TASK – Check each line of the material, and show the ones that include the word "right".

DATA SUPPLIED –
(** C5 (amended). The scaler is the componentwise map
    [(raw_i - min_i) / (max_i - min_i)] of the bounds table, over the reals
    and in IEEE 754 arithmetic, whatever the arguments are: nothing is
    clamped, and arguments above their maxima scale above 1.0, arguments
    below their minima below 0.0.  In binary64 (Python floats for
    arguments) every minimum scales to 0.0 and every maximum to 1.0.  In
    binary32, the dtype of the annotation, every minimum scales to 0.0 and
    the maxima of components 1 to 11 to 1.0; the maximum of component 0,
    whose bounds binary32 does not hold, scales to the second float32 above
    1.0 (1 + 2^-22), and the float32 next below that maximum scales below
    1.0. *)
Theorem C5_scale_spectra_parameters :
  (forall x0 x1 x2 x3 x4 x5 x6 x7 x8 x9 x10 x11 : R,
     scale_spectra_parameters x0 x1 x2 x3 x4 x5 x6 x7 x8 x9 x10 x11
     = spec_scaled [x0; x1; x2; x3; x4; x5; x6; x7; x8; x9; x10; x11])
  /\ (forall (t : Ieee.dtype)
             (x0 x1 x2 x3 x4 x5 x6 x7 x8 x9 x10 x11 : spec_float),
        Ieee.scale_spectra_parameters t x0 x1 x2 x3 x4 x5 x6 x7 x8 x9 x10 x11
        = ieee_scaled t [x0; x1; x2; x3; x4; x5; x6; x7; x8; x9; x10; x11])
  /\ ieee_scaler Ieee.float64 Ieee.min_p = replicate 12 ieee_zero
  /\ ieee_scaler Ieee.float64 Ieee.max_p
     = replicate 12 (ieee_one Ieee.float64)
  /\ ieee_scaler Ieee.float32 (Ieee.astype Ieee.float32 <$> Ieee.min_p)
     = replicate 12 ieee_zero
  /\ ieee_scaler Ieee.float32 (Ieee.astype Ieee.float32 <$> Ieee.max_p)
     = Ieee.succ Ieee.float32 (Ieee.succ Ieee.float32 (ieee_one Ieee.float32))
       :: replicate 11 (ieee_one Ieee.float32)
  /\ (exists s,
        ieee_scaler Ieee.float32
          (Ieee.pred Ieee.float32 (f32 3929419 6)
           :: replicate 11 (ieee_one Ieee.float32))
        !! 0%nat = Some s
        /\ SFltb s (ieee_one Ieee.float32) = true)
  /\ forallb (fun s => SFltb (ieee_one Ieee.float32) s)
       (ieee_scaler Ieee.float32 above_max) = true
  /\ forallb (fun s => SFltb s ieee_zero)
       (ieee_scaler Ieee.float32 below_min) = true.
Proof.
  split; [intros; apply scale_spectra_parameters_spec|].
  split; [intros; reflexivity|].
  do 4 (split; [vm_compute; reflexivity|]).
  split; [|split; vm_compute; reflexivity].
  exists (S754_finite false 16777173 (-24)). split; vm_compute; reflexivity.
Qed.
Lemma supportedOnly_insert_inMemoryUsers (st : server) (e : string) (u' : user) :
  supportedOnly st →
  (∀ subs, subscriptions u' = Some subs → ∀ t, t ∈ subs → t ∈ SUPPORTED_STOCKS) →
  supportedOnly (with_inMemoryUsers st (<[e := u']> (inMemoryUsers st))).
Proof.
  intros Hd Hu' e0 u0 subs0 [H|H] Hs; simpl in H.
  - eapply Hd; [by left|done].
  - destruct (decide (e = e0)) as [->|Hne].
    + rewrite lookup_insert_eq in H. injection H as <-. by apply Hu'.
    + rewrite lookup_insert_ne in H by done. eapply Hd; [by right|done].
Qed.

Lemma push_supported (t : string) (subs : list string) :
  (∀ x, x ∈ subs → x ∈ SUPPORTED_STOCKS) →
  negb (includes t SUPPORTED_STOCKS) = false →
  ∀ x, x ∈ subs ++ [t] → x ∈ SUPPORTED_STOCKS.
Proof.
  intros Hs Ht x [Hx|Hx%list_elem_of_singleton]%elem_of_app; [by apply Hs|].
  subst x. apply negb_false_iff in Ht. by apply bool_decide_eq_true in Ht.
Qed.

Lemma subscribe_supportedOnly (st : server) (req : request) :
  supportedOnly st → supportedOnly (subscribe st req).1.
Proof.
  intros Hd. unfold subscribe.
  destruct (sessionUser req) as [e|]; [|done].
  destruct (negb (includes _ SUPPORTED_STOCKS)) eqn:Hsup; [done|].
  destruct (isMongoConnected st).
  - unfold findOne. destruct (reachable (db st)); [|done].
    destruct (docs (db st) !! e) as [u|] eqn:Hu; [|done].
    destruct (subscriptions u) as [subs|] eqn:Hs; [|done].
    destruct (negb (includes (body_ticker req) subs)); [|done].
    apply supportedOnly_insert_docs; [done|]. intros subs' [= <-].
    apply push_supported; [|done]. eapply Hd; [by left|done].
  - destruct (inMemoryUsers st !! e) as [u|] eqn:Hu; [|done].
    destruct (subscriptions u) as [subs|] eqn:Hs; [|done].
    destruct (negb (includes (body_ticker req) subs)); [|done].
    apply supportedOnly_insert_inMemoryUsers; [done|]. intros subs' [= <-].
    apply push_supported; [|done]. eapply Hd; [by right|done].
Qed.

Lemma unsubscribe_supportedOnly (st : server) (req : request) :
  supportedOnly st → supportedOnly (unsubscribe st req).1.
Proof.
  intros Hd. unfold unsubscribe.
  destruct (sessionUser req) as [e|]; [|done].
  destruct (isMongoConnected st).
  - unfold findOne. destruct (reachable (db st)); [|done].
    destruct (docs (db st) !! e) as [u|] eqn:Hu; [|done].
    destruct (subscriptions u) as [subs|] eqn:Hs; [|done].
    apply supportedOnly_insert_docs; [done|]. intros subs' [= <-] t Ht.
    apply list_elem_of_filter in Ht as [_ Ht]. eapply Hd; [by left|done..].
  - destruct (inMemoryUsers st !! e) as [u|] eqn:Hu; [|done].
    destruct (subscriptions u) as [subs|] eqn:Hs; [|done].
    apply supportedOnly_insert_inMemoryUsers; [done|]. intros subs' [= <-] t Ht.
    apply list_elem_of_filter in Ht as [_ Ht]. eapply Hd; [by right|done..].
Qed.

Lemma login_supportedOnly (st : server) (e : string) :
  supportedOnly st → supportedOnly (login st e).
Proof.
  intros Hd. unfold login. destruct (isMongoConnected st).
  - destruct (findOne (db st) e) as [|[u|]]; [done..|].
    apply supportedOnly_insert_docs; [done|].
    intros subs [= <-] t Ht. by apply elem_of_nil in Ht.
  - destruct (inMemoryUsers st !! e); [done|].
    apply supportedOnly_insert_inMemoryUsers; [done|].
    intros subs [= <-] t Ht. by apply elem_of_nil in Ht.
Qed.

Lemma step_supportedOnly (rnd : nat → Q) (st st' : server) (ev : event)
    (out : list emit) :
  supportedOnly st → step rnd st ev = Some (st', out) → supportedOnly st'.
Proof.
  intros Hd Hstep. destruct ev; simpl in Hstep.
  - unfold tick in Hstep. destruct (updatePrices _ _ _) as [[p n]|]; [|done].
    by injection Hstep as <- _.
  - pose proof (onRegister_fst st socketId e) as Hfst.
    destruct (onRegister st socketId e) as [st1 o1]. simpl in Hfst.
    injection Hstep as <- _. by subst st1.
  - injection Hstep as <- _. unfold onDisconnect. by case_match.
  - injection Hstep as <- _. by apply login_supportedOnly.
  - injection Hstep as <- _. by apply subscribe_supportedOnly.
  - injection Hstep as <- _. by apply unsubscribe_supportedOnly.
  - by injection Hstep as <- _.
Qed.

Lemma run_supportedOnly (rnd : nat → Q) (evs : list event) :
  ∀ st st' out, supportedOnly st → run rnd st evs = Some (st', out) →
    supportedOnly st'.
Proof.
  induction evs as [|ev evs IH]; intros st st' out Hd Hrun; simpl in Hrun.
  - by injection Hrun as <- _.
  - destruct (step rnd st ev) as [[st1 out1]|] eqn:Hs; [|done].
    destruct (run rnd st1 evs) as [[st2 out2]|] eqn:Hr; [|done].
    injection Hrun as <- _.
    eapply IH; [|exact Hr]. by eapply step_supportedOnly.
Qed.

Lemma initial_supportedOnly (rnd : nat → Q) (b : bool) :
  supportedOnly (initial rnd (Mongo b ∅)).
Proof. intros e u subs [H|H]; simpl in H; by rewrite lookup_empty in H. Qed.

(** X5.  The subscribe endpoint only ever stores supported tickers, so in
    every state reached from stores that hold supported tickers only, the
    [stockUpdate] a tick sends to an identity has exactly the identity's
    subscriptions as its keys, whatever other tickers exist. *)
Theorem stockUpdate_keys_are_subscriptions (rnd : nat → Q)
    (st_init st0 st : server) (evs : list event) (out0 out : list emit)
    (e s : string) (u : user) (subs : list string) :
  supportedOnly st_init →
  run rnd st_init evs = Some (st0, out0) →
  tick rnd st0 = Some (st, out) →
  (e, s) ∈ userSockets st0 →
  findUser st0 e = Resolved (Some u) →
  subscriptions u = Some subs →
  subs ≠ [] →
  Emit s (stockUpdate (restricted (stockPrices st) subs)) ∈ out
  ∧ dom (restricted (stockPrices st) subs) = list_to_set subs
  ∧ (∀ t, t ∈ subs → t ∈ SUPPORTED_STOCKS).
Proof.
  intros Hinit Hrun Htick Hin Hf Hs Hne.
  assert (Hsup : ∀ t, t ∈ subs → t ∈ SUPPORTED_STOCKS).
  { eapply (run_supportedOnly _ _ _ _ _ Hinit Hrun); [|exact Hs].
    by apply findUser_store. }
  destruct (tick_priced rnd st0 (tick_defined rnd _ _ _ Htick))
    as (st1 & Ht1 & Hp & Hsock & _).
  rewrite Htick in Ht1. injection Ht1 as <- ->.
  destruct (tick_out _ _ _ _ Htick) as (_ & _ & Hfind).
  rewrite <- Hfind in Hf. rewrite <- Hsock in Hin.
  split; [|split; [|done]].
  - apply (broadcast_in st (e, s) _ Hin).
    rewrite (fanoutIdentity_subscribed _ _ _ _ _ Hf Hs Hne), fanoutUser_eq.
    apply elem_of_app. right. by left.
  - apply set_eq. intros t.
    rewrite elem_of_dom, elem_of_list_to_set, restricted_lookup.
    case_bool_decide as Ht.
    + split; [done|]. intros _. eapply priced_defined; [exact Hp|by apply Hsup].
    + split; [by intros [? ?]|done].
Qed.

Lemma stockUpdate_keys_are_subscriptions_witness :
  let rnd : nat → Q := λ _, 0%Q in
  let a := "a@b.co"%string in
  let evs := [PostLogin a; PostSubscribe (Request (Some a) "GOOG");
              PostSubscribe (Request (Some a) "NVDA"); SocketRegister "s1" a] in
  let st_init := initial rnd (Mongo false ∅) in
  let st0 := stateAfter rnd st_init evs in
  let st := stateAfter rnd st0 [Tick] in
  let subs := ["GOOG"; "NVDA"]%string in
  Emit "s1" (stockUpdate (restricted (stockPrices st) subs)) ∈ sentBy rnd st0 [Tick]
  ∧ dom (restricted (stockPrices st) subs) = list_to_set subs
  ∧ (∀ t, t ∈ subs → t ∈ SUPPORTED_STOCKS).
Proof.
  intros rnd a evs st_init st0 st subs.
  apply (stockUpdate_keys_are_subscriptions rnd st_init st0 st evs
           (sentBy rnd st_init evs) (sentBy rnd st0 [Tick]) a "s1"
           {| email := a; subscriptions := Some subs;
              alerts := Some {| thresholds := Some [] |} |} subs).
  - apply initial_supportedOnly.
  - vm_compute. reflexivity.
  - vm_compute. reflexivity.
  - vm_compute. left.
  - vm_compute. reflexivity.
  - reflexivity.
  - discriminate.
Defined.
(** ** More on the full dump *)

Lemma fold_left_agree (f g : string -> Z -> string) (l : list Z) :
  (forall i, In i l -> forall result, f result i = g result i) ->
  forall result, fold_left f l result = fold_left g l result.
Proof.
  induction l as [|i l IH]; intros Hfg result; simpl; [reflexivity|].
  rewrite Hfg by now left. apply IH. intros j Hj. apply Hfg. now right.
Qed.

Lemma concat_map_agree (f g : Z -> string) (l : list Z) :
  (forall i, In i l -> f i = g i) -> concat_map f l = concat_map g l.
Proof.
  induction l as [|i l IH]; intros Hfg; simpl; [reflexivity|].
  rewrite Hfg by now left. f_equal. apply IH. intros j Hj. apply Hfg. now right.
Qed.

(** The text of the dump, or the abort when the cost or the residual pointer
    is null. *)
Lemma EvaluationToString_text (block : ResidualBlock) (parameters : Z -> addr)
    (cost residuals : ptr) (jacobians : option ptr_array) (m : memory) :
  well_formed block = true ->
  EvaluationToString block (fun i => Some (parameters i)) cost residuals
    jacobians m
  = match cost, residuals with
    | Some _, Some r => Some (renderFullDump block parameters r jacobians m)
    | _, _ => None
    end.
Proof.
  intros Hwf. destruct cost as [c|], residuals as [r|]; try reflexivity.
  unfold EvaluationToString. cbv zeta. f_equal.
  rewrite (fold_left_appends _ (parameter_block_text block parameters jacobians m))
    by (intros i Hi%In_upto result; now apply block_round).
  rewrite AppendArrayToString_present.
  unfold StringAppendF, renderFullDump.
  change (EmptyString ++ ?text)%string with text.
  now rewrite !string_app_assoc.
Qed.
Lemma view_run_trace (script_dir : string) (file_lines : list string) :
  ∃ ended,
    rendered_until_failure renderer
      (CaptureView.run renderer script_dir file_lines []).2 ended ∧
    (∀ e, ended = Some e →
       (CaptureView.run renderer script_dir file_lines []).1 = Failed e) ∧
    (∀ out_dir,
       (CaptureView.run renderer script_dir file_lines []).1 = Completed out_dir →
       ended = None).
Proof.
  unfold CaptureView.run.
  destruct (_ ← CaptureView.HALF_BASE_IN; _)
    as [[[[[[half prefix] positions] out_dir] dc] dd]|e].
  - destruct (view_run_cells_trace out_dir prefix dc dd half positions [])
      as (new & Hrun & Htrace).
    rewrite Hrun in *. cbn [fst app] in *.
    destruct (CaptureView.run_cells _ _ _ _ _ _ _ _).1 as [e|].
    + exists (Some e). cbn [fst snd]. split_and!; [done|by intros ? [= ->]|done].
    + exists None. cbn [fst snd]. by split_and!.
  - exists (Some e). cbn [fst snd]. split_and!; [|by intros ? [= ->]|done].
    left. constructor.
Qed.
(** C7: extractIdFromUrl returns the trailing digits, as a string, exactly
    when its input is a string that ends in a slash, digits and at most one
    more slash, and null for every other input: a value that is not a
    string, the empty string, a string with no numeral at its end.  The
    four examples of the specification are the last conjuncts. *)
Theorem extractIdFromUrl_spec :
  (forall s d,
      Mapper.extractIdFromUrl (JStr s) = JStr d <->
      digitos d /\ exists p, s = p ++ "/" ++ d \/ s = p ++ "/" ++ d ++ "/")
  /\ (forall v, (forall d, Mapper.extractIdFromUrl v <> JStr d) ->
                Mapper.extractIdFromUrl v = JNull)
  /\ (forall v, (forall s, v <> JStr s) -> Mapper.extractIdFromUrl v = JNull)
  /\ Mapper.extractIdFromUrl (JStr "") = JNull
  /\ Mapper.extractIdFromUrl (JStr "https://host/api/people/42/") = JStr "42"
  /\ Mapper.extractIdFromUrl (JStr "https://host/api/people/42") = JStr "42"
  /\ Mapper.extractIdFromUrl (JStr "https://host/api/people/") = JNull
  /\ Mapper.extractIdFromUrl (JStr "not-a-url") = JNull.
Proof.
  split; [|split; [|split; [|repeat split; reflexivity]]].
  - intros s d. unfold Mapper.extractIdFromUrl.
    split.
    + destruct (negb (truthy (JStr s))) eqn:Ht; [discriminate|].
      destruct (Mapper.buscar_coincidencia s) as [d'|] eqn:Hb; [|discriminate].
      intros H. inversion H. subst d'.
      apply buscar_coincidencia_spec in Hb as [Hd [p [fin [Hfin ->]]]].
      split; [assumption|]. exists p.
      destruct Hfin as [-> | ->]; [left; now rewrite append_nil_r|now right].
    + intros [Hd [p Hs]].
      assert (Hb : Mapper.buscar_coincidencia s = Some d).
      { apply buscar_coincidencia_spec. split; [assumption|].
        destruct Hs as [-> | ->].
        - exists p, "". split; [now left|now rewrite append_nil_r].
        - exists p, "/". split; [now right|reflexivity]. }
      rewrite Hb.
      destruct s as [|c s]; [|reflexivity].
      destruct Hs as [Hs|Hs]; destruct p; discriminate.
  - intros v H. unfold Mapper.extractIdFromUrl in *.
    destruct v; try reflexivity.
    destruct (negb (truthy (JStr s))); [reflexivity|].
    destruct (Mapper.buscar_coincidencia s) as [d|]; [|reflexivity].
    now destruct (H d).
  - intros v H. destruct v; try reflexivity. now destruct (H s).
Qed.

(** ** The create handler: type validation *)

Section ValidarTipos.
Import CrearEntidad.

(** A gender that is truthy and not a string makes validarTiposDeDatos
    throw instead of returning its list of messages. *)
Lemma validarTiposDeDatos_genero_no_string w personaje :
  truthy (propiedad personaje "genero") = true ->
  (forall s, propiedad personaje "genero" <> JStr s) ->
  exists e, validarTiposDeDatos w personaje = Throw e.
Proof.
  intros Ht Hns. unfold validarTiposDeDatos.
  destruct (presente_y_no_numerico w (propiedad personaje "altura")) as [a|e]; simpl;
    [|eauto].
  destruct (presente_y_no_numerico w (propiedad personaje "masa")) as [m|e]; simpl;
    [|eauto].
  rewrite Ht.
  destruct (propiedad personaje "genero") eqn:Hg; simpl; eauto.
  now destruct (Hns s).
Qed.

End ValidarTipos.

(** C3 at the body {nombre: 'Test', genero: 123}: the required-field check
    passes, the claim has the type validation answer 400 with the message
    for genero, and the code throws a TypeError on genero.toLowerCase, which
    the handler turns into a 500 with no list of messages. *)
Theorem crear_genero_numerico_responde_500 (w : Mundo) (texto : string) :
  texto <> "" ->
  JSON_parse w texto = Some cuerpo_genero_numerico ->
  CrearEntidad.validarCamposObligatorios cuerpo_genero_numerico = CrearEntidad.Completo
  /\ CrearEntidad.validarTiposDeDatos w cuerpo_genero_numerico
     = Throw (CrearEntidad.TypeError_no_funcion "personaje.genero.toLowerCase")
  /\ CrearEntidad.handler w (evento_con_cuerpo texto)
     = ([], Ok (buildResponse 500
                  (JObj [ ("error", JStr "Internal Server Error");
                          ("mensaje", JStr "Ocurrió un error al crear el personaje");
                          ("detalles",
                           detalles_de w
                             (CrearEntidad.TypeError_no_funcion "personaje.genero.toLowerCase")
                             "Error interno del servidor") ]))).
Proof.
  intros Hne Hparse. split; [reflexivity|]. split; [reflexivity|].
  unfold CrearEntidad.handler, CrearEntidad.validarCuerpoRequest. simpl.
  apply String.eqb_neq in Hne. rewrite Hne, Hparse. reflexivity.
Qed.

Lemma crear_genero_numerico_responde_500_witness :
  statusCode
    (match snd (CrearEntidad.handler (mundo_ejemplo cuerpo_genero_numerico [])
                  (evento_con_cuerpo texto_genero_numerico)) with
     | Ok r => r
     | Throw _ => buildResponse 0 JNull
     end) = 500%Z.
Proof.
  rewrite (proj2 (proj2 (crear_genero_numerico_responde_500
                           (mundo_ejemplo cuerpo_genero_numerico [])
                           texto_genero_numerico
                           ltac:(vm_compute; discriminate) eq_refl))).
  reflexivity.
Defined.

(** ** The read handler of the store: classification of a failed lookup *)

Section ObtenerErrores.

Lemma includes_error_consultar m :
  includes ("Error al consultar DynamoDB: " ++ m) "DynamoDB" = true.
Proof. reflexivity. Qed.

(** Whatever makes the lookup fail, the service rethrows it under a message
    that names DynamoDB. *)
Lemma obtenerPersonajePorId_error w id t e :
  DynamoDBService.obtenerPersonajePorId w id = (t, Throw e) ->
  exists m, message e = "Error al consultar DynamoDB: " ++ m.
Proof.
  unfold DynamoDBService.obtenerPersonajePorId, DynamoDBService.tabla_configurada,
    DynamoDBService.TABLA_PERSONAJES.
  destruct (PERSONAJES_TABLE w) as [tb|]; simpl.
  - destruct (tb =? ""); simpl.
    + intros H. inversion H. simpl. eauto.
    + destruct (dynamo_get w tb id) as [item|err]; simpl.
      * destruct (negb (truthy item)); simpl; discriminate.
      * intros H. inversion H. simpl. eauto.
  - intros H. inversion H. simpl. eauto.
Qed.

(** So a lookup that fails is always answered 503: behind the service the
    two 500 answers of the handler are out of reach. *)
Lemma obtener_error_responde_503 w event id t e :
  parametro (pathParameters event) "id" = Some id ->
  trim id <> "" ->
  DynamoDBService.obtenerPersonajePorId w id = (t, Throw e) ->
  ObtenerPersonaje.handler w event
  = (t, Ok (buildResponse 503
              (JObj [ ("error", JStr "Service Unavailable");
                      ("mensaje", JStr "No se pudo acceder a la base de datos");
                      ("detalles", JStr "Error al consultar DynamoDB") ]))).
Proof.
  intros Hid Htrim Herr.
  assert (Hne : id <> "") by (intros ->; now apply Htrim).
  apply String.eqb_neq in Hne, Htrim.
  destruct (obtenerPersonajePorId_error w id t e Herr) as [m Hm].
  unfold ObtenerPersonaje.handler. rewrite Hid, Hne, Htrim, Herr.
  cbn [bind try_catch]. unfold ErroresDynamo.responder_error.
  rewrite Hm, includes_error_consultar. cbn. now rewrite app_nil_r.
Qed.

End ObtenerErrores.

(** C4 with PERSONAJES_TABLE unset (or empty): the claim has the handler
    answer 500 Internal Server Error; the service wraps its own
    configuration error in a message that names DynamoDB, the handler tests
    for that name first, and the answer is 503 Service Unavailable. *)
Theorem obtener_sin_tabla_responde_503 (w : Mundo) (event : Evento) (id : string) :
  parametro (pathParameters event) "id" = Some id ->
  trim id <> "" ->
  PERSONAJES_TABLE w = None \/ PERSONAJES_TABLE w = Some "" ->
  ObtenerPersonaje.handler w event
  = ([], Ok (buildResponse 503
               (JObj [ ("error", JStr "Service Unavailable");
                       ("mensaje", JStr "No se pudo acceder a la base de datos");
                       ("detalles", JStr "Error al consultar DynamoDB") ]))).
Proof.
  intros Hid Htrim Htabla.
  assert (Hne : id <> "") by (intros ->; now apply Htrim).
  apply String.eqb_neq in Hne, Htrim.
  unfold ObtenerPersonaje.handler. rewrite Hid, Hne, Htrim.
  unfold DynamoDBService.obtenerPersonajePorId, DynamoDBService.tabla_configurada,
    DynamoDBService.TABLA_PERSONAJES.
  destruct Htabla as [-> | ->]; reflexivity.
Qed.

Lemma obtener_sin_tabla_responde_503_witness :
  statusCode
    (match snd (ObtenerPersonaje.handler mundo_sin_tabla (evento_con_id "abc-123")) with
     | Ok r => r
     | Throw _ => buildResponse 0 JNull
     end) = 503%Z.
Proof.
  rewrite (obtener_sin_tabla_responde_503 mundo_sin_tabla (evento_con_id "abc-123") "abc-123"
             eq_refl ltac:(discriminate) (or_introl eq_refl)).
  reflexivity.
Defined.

FINAL ANSWER –
    + rewrite lookup_insert_ne in H by done. eapply Hd; [by right|done].
    apply push_supported; [|done]. eapply Hd; [by right|done].
    apply list_elem_of_filter in Ht as [_ Ht]. eapply Hd; [by right|done..].
    apply elem_of_app. right. by left.
  rewrite Hfg by now left. apply IH. intros j Hj. apply Hfg. now right.
  rewrite Hfg by now left. f_equal. apply IH. intros j Hj. apply Hfg. now right.
      destruct Hfin as [-> | ->]; [left; now rewrite append_nil_r|now right].
        - exists p, "/". split; [now right|reflexivity]. }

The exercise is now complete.